-- Data records follows --

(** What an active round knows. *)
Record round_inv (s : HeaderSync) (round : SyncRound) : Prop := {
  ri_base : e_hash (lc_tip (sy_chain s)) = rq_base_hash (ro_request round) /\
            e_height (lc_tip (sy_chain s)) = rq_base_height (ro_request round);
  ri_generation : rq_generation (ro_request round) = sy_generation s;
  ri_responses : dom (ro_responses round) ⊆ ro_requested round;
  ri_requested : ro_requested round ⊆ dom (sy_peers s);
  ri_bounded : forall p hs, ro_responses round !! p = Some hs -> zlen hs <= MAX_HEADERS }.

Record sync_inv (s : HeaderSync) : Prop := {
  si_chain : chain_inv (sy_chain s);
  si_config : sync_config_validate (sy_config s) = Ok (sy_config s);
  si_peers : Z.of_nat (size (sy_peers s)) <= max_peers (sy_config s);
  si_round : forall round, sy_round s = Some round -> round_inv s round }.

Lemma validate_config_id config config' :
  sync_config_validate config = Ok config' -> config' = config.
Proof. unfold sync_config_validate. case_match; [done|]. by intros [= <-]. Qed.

-- Data records concluded --
-- Data records follows --

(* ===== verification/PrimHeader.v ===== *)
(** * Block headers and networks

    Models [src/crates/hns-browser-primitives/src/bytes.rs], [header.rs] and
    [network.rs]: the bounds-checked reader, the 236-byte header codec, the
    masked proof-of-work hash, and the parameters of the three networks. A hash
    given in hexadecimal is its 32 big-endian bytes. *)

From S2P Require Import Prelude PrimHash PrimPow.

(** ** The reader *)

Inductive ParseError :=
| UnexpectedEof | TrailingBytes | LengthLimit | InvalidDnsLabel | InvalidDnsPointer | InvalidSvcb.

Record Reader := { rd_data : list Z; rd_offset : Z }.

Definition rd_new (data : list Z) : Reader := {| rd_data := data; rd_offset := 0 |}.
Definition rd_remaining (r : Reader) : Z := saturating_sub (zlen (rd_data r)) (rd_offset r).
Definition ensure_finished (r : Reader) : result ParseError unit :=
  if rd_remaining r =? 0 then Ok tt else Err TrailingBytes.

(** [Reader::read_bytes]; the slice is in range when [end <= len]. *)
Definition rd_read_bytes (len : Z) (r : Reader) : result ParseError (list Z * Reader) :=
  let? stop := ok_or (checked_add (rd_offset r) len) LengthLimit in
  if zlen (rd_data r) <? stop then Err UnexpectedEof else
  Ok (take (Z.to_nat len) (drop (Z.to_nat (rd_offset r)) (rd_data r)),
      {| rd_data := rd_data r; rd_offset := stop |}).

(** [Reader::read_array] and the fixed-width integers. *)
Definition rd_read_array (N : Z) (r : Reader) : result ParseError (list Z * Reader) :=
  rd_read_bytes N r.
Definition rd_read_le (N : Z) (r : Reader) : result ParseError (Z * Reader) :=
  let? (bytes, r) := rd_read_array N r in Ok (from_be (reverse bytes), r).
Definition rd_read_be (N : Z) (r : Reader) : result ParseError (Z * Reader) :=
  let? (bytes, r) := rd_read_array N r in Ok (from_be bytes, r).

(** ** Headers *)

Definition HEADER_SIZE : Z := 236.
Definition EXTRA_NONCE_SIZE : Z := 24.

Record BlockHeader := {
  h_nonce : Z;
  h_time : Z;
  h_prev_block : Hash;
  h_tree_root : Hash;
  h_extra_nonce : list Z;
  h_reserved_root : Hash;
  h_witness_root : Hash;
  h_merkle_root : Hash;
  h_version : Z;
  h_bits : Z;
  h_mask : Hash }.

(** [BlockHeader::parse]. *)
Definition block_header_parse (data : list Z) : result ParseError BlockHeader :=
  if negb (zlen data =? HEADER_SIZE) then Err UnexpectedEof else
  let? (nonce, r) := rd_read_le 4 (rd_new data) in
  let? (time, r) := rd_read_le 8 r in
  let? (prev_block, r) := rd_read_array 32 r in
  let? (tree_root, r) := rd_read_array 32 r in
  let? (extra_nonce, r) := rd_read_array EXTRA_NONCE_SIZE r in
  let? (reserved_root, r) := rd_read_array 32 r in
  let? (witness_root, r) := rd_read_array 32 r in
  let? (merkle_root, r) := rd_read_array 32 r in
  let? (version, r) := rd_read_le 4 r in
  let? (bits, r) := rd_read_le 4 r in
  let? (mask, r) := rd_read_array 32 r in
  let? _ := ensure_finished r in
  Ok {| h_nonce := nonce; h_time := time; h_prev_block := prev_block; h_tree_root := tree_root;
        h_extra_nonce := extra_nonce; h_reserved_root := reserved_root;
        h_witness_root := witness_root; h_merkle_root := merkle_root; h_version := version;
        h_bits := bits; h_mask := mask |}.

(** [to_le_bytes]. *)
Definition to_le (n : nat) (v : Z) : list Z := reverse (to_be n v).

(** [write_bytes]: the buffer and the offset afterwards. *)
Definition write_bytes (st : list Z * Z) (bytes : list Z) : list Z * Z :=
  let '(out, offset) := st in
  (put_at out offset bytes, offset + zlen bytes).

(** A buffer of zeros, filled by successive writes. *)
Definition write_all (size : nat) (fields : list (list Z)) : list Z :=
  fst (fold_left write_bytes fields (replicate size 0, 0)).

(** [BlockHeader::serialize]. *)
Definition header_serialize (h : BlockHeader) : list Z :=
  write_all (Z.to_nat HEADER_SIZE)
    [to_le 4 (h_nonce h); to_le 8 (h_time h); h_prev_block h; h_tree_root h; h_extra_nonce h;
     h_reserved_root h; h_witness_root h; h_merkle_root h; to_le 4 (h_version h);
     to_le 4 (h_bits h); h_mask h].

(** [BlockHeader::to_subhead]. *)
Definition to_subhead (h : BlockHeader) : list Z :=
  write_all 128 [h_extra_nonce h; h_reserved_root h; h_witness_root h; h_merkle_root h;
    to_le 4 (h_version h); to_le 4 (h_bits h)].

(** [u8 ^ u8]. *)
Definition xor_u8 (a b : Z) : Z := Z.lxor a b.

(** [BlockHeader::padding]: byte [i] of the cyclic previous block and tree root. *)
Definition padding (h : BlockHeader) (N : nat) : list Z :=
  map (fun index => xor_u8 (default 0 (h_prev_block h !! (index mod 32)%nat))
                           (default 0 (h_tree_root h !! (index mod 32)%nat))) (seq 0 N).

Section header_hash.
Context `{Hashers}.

-- Data records concluded --
-- Data records follows --

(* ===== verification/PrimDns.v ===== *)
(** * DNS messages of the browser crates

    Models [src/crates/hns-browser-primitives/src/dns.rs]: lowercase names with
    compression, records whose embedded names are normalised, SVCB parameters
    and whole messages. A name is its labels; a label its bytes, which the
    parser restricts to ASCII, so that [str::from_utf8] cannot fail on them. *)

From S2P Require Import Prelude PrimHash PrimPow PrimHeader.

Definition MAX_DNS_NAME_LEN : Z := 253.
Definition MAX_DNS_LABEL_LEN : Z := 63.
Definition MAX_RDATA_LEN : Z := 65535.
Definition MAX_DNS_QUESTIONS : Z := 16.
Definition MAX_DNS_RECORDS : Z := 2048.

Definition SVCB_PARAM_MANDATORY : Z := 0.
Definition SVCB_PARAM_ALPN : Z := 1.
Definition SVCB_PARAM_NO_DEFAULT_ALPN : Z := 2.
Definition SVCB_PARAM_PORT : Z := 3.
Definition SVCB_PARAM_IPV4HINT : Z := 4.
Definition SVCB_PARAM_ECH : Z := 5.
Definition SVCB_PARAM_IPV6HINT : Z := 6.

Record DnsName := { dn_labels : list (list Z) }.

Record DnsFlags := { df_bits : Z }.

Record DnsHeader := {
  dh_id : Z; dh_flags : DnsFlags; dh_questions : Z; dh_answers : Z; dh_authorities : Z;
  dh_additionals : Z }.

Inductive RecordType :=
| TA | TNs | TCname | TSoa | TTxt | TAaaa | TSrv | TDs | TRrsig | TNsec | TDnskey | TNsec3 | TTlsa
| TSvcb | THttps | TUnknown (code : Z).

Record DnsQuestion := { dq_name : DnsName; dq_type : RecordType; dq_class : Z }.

-- Data records concluded --

## Task directions
Within the material above, extract exactly the lines that start at the line containing "(** What an active round knows. *)" and stop after the line containing "Proof. unfold sync_config_validate.", and only those.

## Final answer
(** What an active round knows. *)
Record round_inv (s : HeaderSync) (round : SyncRound) : Prop := {
  ri_base : e_hash (lc_tip (sy_chain s)) = rq_base_hash (ro_request round) /\
            e_height (lc_tip (sy_chain s)) = rq_base_height (ro_request round);
  ri_generation : rq_generation (ro_request round) = sy_generation s;
  ri_responses : dom (ro_responses round) ⊆ ro_requested round;
  ri_requested : ro_requested round ⊆ dom (sy_peers s);
  ri_bounded : forall p hs, ro_responses round !! p = Some hs -> zlen hs <= MAX_HEADERS }.

Record sync_inv (s : HeaderSync) : Prop := {
  si_chain : chain_inv (sy_chain s);
  si_config : sync_config_validate (sy_config s) = Ok (sy_config s);
  si_peers : Z.of_nat (size (sy_peers s)) <= max_peers (sy_config s);
  si_round : forall round, sy_round s = Some round -> round_inv s round }.

Lemma validate_config_id config config' :
  sync_config_validate config = Ok config' -> config' = config.
Proof. unfold sync_config_validate. case_match; [done|]. by intros [= <-]. Qed.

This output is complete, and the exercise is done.